IMO what SF needs is beat cops. What I want is a city where it feels like your
actions might have consequences. Like there are actually police who are there
to help citizens and intercept criminals – fast, and non-apathetically. That's
what SF doesn't have.

Everything between broadway and townsend on the Y axis and the embarcadero and
van ness on the X axis should have, at minimum, a beat cop per 4x4 block area.
Doing laps all day, meeting and integrating with the community, and enforcing
the law – lowering the time and variance between violation and consequence,
instead of promoting the perception that you can mess around and 9 out of 10
times the cops are going to be too distracted to care.

Ditto for the mission.

When I lived in SOMA, just under the loin, the liquor store guys knew who all
the baddies were. They knew their faces, their MOs, where they hung out...
nobody cared. The police presence in SF is so ethereal and abstract. It was so
disappointing. The people on the street have the answers, and they're not
exactly a sophisticated group. But it seems like the system just doesn't want
to interface with the population at that level.

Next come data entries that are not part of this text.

(* ===== verification/RateLimit.v ===== *)
(** * RateLimit: the sliding window of the gateway
    ([apps/gateway-keeper/src/rate_limit_sliding.rs])

    The log of a key is a sorted set of request members scored by their time.  The
    [PEXPIRE] of the script drops the set two windows after the last admitted
    request, when every entry is older than a window; the model leaves the set to the
    next trim, which removes the same entries. *)

From S2P Require Import Prelude Text Keys Redis RedisMem SeatLock.

Section rate_limit.
Context {D : Type} `{!RedisServer D}.
Abbreviation M := (St (world D)).

Definition window_script (key : string) (now window_start limit ttl_ms : Z) (member : string)
    (d : D) (t : Z) : D * option (Z * Z) :=
  let d := r_zremrange d key None (Some window_start) in
  let count := Z.of_nat (size (r_zset d key)) in
  if count <? limit then
    let d := r_zadd d key member now in
    (r_pexpire d t key ttl_ms, Some (1, count + 1))
  else (d, Some (0, count)).

Definition request_member (now_ms random : Z) : string := (show_Z now_ms +:+ ":" +:+ show_Z random)%string.

(** The answer: allowed, the count, and when the window ends.  [random] is the value
    [fastrand] draws; the connection is one of node 0. *)
Definition check_sliding_window (key : string) (limit window_ms random : Z) : M (bool * Z * Z) :=
  now ← now_ms;
  let window_start := now - window_ms in
  let member := request_member now random in
  result ← node_cmd 0 (window_script key now window_start limit (window_ms * 2) member);
  let '(ok, count) := default (0, 0) result in
  mret (ok =? 1, count, now + window_ms).

(** *** A sequence of requests

    Each element is the time that passes before a request and its random value;
    the result lists the requests that were let through, with their times. *)
Fixpoint requests (key : string) (limit window_ms : Z) (rs : list (N * Z)) : M (list (string * Z)) :=
  match rs with
  | [] => mret []
  | (wait, random) :: rs =>
      (advance wait : M unit) ;;
      now ← (now_ms : M Z);
      '(allowed, _, _) ← check_sliding_window key limit window_ms random;
      log ← requests key limit window_ms rs;
      mret (if (allowed : bool) then (request_member now random, now) :: log else log)
  end.
End rate_limit.

Section window_limit.
Context {D : Type} `{!RedisServer D} `{!RedisLaws D}.
Implicit Types (log : list (string * Z)).

(** The members let through in the window that ends at [t]. *)
Definition in_window (window t : Z) (log : list (string * Z)) : gset string :=
  list_to_set (omap (λ e, if (t - window <? e.2) && (e.2 <=? t) then Some e.1 else None) log).

Lemma elem_of_in_window window t log m :
  m ∈ in_window window t log ↔ ∃ s, (m, s) ∈ log ∧ t - window < s ≤ t.
Proof.
  unfold in_window. rewrite elem_of_list_to_set, list_elem_of_omap. split.
  - intros ([m' s] & Hin & Hs). simpl in Hs. destruct (_ && _) eqn:E; [|done]. simplify_eq.
    apply andb_true_iff in E as [?%Z.ltb_lt ?%Z.leb_le]. by exists s.
  - intros (s & Hin & H1 & H2). exists (m, s). split; [done|]. simpl.
    by rewrite (proj2 (Z.ltb_lt _ _)), (proj2 (Z.leb_le _ _)) by lia.
Qed.

(** [past] is what was let through so far; the sorted set still holds what is
    younger than a window, and no window holds more than [limit] of it. *)
Definition limited (key : string) (limit window : Z) (past : list (string * Z)) (w : world D) : Prop :=
  (∀ m s, (m, s) ∈ past → s ≤ w_now w ∧ ∃ random, m = request_member s random) ∧
  (∀ t, Z.of_nat (size (in_window window t past)) ≤ limit) ∧
  (∀ d, w_nodes w !! 0%nat = Some d → ∀ m s, (m, s) ∈ past → w_now w - window < s → r_zset d key !! m = Some s).

Lemma script_zset key now start limit ttl m (d : D) t :
  let z := filter (λ ms, ¬ in_scores None (Some start) ms) (r_zset d key) in
  r_zset (window_script key now start limit ttl m d t).1 key =
    (if Z.of_nat (size z) <? limit then <[m := now]> z else z) ∧
  (window_script key now start limit ttl m d t).2 =
    Some (if Z.of_nat (size z) <? limit then (1, Z.of_nat (size z) + 1) else (0, Z.of_nat (size z))).
Proof.
  simpl. unfold window_script. rewrite !zset_zremrange, !decide_True by done.
  destruct (_ <? limit); simpl; [|by rewrite zset_zremrange, decide_True].
  by rewrite zset_pexpire, zset_zadd, decide_True, zset_zremrange, decide_True.
Qed.

Lemma lookup_trim (z : gmap string Z) start m s :
  z !! m = Some s → start < s → filter (λ ms, ¬ in_scores None (Some start) ms) z !! m = Some s.
Proof. intros H Hs. apply map_lookup_filter_Some. split; [done|]. unfold in_scores. simpl. lia. Qed.

(** The members of one window fit in the trimmed set. *)
Lemma window_in_zset window t past (z : gmap string Z) :
  (∀ m s, (m, s) ∈ past → t - window < s → z !! m = Some s) →
  (size (in_window window t past) ≤ size z)%nat.
Proof.
  intros H. rewrite <-size_dom. apply subseteq_size. intros m (s & Hin & Hs)%elem_of_in_window.
  apply elem_of_dom. exists s. apply H; [done|lia].
Qed.

(** What a request lets through stays within the limit in every window: the last
    window is checked by the script, the later ones hold less. *)
Lemma limit_cons limit window past m now :
  (∀ m s, (m, s) ∈ past → s ≤ now) →
  (∀ t, Z.of_nat (size (in_window window t past)) ≤ limit) →
  Z.of_nat (size ({[m]} ∪ in_window window now past)) ≤ limit →
  ∀ t, Z.of_nat (size (in_window window t (past ++ [(m, now)]))) ≤ limit.
Proof.
  intros Hle Hlim Hnow t. destruct (decide (t < now)) as [Ht|Ht].
  - etrans; [|apply (Hlim t)]. apply inj_le, subseteq_size. intros x (s & Hin & Hs)%elem_of_in_window.
    apply elem_of_in_window. exists s. split; [|done].
    apply elem_of_app in Hin as [Hin|[=-> ->]%list_elem_of_singleton]; [done|lia].
  - etrans; [|apply Hnow]. apply inj_le, subseteq_size. intros x (s & Hin & Hw)%elem_of_in_window.
    apply elem_of_app in Hin as [Hin|Heq%list_elem_of_singleton]; [|apply elem_of_union_l, elem_of_singleton; congruence].
    apply elem_of_union_r, elem_of_in_window. exists s. split; [done|]. specialize (Hle _ _ Hin). lia.
Qed.

Lemma limited_advance key limit window past ms :
  keeps (limited key limit window past) (advance ms).
Proof.
  intros w (H1 & H2 & H3). unfold limited. simpl. split_and!; [|done|].
  - intros m s Hin. destruct (H1 m s Hin). split; [lia|done].
  - intros d Hd m s Hin Hs. apply (H3 d Hd m s Hin). lia.
Qed.

(** The trimmed set, with or without the new member, still holds what is young. *)
Lemma young_kept key window (past : list (string * Z)) (w : world D) d m random (b : bool) :
  (∀ m s, (m, s) ∈ past → s ≤ w_now w ∧ ∃ random, m = request_member s random) →
  (∀ m s, (m, s) ∈ past → w_now w - window < s → r_zset d key !! m = Some s) →
  let z := filter (λ ms, ¬ in_scores None (Some (w_now w - window)) ms) (r_zset d key) in
  m = request_member (w_now w) random →
  ∀ m' s, (m', s) ∈ past → w_now w - window < s →
    (if b then <[m := w_now w]> z else z) !! m' = Some s.
Proof.
  intros Hmem Hz z Hm m' s Hin Hs.
  assert (z !! m' = Some s) as Hz' by (apply lookup_trim; [by apply Hz|done]).
  destruct b; [|done]. destruct (decide (m' = m)) as [->|Hne]; [|by rewrite lookup_insert_ne].
  rewrite lookup_insert_eq. f_equal. destruct (Hmem _ _ Hin) as [_ [r Hr]]. rewrite Hr in Hm.
  unfold request_member in Hm. by apply show_Z_sep_inj in Hm as [-> _].
Qed.

Lemma limited_check key limit window past random :
  hoare (limited key limit window past) (now ← now_ms; r ← check_sliding_window key limit window random;
      mret (if (r.1.1 : bool) then [(request_member now random, now)] else []))
    (λ log w, limited key limit window (past ++ log) w).
Proof.
  intros w (Hmem & Hlim & Hz). unfold check_sliding_window, mbind, St_bind, now_ms.
  set (m := request_member (w_now w) random).
  set (f := window_script _ _ _ _ _ _).
  destruct (w_nodes w !! 0%nat) as [d|] eqn:Hd.
  2:{ unfold node_cmd. destruct (draw_eq w) as (fl & l & -> & _). simpl. rewrite Hd. simpl. rewrite app_nil_r.
      unfold limited. simpl. rewrite Hd. done. }
  destruct (script_zset key (w_now w) (w_now w - window) limit (window * 2) m d (w_now w)) as [Hz' Hr].
  fold f in Hz', Hr. specialize (Hz d eq_refl).
  set (z := filter _ _) in *. set (b := Z.of_nat (size z) <? limit) in *.
  pose proof (young_kept key window past w d m random b Hmem Hz eq_refl) as Hkept. cbn zeta in Hkept. fold z in Hkept.
  assert (∀ l lg, limited key limit window past (World (<[0%nat:=(f d (w_now w)).1]> (w_nodes w)) (w_now w) l lg)) as Hold.
  { intros l lg. split_and!; [done|done|]. simpl. intros d' Hd' m' s Hin Hs.
    rewrite list_lookup_insert_eq in Hd' by (by eapply lookup_lt_Some). simplify_eq. rewrite Hz'. by apply Hkept. }
  destruct (node_cmd_cases 0 f w d Hd) as (fl & l & _ & ->). destruct fl; simpl; rewrite ?app_nil_r.
  - rewrite Hr. destruct b eqn:Hb; simpl; [|rewrite app_nil_r; apply Hold]. apply Z.ltb_lt in Hb.
    split_and!; simpl.
    + intros m' s [Hin|[=-> ->]%list_elem_of_singleton]%elem_of_app; [by apply Hmem|]. split; [lia|by exists random].
    + apply limit_cons; [intros m' s Hin; apply (Hmem _ _ Hin)|done|].
      assert (size ({[m]} ∪ in_window window (w_now w) past) ≤ size (<[m:=w_now w]> z))%nat.
      { rewrite <-size_dom. apply subseteq_size. rewrite dom_insert_L. apply union_mono_l.
        intros m' (s & Hin & Hs)%elem_of_in_window. apply elem_of_dom. exists s. apply lookup_trim; [|lia].
        apply Hz; [done|lia]. }
      pose proof (map_size_insert m (w_now w) z). destruct (z !! m); simpl in *; lia.
    + intros d' Hd' m' s Hin Hs. rewrite list_lookup_insert_eq in Hd' by (by eapply lookup_lt_Some). simplify_eq.
      rewrite Hz'. apply elem_of_app in Hin as [Hin|[=-> ->]%list_elem_of_singleton]; [by apply Hkept|].
      by rewrite lookup_insert_eq.
  - split_and!; [done|done|]. simpl. rewrite Hd. intros d' [= <-]. by apply Hz.
  - apply Hold.
Qed.

Lemma limited_requests key limit window rs past :
  hoare (limited key limit window past) (requests key limit window rs)
    (λ log w, limited key limit window (past ++ log) w).
Proof.
  revert past. induction rs as [|[wait random] rs IH]; intros past; simpl.
  { apply hoare_ret. intros w. by rewrite app_nil_r. }
  eapply hoare_bind; [apply limited_advance|]. intros ?.
  intros w Hw. pose proof (limited_check key limit window past random w Hw) as Hc.
  unfold mbind, St_bind in *. unfold now_ms in *.
  destruct (check_sliding_window key limit window random w) as [[[b c] e] w']. simpl in *.
  specialize (IH _ w' Hc). destruct (requests key limit window rs w') as [log w'']. simpl in *.
  destruct b; rewrite <-app_assoc in IH; simpl in IH; done.
Qed.

(** C33: the rate limit.  Whatever the key holds at the start, whenever the
    requests arrive, with any random members and on any network, no window of
    [window] milliseconds lets more than [limit] distinct requests through. *)
Theorem window_never_exceeds_limit key limit window rs (w : world D) t :
  0 ≤ limit →
  Z.of_nat (size (in_window window t (requests key limit window rs w).1)) ≤ limit.
Proof.
  intros Hl. destruct (limited_requests key limit window rs [] w) as (_ & H & _); [|apply (H t)].
  split_and!; [by intros m s ?%not_elem_of_nil| |by intros d _ m s ?%not_elem_of_nil].
  intros t'. replace (in_window window t' []) with (∅ : gset string) by done. by rewrite size_empty.
Qed.
End window_limit.

(** Limit 2 in 1000 ms: five requests in 1.2 s, with a lost reply. *)
Definition burst : list (N * Z) := [(0%N, 1); (100%N, 2); (100%N, 3); (900%N, 4); (100%N, 5)].

Lemma window_never_exceeds_limit_witness :
  (requests "rl:user:1" 2 1000 burst (mem_world 1 50000)).1 =
    [(request_member 50000 1, 50000); (request_member 50100 2, 50100); (request_member 51100 4, 51100);
     (request_member 51200 5, 51200)] ∧
  Z.of_nat (size (in_window 1000 51200 (requests "rl:user:1" 2 1000 burst (mem_world 1 50000)).1)) ≤ 2.
Proof.
  split; [vm_compute; reflexivity|].
  apply (window_never_exceeds_limit "rl:user:1" 2 1000 burst (mem_world 1 50000) 51200). lia.
Defined.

I want old fashioned preventative community policing, not high-tech post-crime
people monitoring.

There's a court system component, as well. My understanding is that the courts
just don't have the bandwidth to enforce the law in all cases, so they have to
let the small stuff slide, which just creates a system with no consequences
for petty crime. SF's situation is very unsurprising when viewed through that
lens.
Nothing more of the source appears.